The year in stoats: 2014

I see I'm keeping up my habit of posts that are near-incomprehensible even to me after only a few months; its just like writing Perl. Anyway, here's my pick of the year, whilst we're in that grey quiet phase between Christmas and the New Year.

Jan: Science (and the related Peer review)
Feb: The idealised greenhouse effect model and its enemies. Or, if you prfer politics, my lack-of-prescience over the Ukraine.
Mar: Investors warn of ‘carbon bubble’ as Shell predicts climate regulation will hit profits?
Apr: - not in itself desperately exciting, but I'll add it as a marker to what I don't want to do, which is to spend too much time discussing the clowns. Other people do that better.
May: Adventures in the denialosphere; that's just about compatible with my text of April, in that this is me bearding the clowns in their playpen over l'affaire Bengtsson. Andy Lacis's comment on "What is it that determines the terrestrial climate and how it changes?" is also worth reading.
Jun: The Iraqi government really is rubbish, isn’t it? (eschewing Monkers, and with fall-back tale of local boy dun good). [Update: and a mention for Force X from outer space, since I spent some time commenting there.]
Jul: The Bomb Plot.
Aug: The fruitarians are lazy.
Sep: Stubai: Wilder Freiger to the Muller Hutte - this one can stand for the rest. The other half of my summer hols was the Peloponnese.
Oct: Wadhams and the mighty [sh|tw]it storm in honour of this year's sea ice being dull. And, of course, "Chopper" responds. But I also like Limiting global warming to 2°C: the philosophy and the science?
Nov: The dim and distant history of climate blogging.
Dec: A clever compiler is indistinguishable from malice.


* 2013
* 2012
* 2010
* 2009
* 2015 Gardening Resolutions - TPP

More like this

Now you've done it--

Reminding Tim Ball of anopsologic paintings may spur fruitarian posts averring that parsnips in post-Renaissance art confirm the medieval warm period

By Russell Seitz (not verified) on 27 Dec 2014 #permalink

Surely your post inspired by this deserves a mention.

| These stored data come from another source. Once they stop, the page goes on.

Lemma supervised_Status_reattach_witness :
  exists heap',
    supervised.Status (exHost exFiles) (fst (service.New exJoin exService))
                      (snd (service.New exJoin exService))
    = Ok ("running (pid: 4242)"%string, None, heap', exFiles).
Proof.
  pose proof (supervised_Status_reattach exJoin exService (exHost exFiles)
                EmptyString EmptyString ":1700000000" 4242
                inRange_4242 eq_refl eq_refl (or_intror (ex_intro _ _ eq_refl))
                ltac:(vm_compute; reflexivity)) as H.
  destruct (service.New exJoin exService) as [s heap]. cbn [fst snd].
  destruct H as [H _].
  destruct (H ltac:(vm_compute; reflexivity)) as (p' & _ & _ & HS & _).
  eexists. exact HS.
Defined.

Lemma supervised_Start_outcome_witness :
  exists heap' fs',
    supervised.Start (exHost ∅) (fst (service.New exJoin exService))
                     (snd (service.New exJoin exService))
    = Ok (None, heap', fs', true).
Proof.
  pose proof (supervised_Start_outcome exJoin exService (exHost ∅)) as H.
  vm_compute in H |- *.
  destruct H as [_ H].
  destruct (H ltac:(discriminate)) as (p' & fs' & launched & Heq & _ & Hiff & _).
  assert (launched = true) as -> by (apply Hiff; discriminate).
  eexists _, _. exact Heq.
Defined.

Lemma Update_replaces_witness :
  exists l2 s' heap',
    supervised.Update exJoin exToSignal 20 exStubborn (exHost exFiles)
      (fst (service.New exJoin exService)) (snd (service.New exJoin exService))
    = Ok ([service.Call_Stop (fresh (dom (∅ : gmap nat Process))) false;
           service.Call_Start l2 false], s', heap',
          Some (Stop exToSignal false 20 exStubborn
                  (NewProcess exJoin
                     (service.parseConfig (fst (service.New exJoin exService))),
                   exFiles)), true) /\
    l2 <> fresh (dom (∅ : gmap nat Process)) /\
    stopByUser <$> heap' !! fresh (dom (∅ : gmap nat Process)) = Some true /\
    inStart <$> heap' !! l2 = Some true.
Proof.
  assert (Hreg : procs (service.procMgr (fst (service.New exJoin exService)))
                  !! service.Name (service.Cfg (fst (service.New exJoin exService)))
                  = Some (Some (fresh (dom (∅ : gmap nat Process)))))
    by (vm_compute; reflexivity).
  assert (Hold : snd (service.New exJoin exService)
                 !! fresh (dom (∅ : gmap nat Process))
                 = Some (NewProcess exJoin
                           (service.parseConfig (fst (service.New exJoin exService)))))
    by (vm_compute; reflexivity).
  destruct (Update_replaces exJoin exToSignal 20 exStubborn (exHost exFiles)
              (fst (service.New exJoin exService))
              (snd (service.New exJoin exService)) _ _ Hreg Hold)
    as (l2 & s' & heap' & Heq & Hne & _ & Hnew & Hstopped & _).
  exists l2, s', heap'. split; [exact Heq|]. split; [exact Hne|].
  rewrite Hnew, Hstopped. split; reflexivity.
Defined.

"Behind the scenes a major advance has been quietly churning... He’s discovered something extraordinary... it all seemed so obvious in hindsight we wondered why no one had done this before...

[He] developed something the climate debate has needed, but failed to do achieve after 30 years, despite billions of dollars in funding... Make no mistake, this is not like anything I have seen or read about. It fits, like all good science does, into a coherent theory that matches the data and connects many other papers…

I will boldly predict that many papers will spring from this work and its implications, but for the moment we see no reason to wait for two unpaid reviewers and an editor (with little knowledge of the details) to delay or prevaricate on its release.

Historically this is how real science is done, one well-trained passionate researcher pursues a creative idea that breaks the current paradigm, then sets the theory free for everyone to test and review...

[These are the] most important articles I’ve ever published."

[Ah, yes. Force X from outer space. I probably should have mentioned that, since I spent a fair time commenting there. For something so desperately important, its all gone as quiet as AW's paper, no? -W]

An update on Bengtsson: he is now regularly blogging on a "libertarian" blog run by one of Sweden's most notorious climate denialists, He is mainly writing screeds against the "mass immigration". A friend of mine (a professor in statistics), wrote a blog post where he quoted Bengtsson on this issue.…
One of the quotes included a link to a pamphlet which called for an "Islam-free Europe". It turned out that it was the blog owner who had added that link, without any indication that it didn't belong to Bengtsson. Bengtsson got very upset and said he was going to contact his lawyer to take steps against, guess who? Against my friend, and not the blog owner who added the link. My friend hasn' t actually heard from the lawyer, but Bengtsson hasn't said anything about calling it off either.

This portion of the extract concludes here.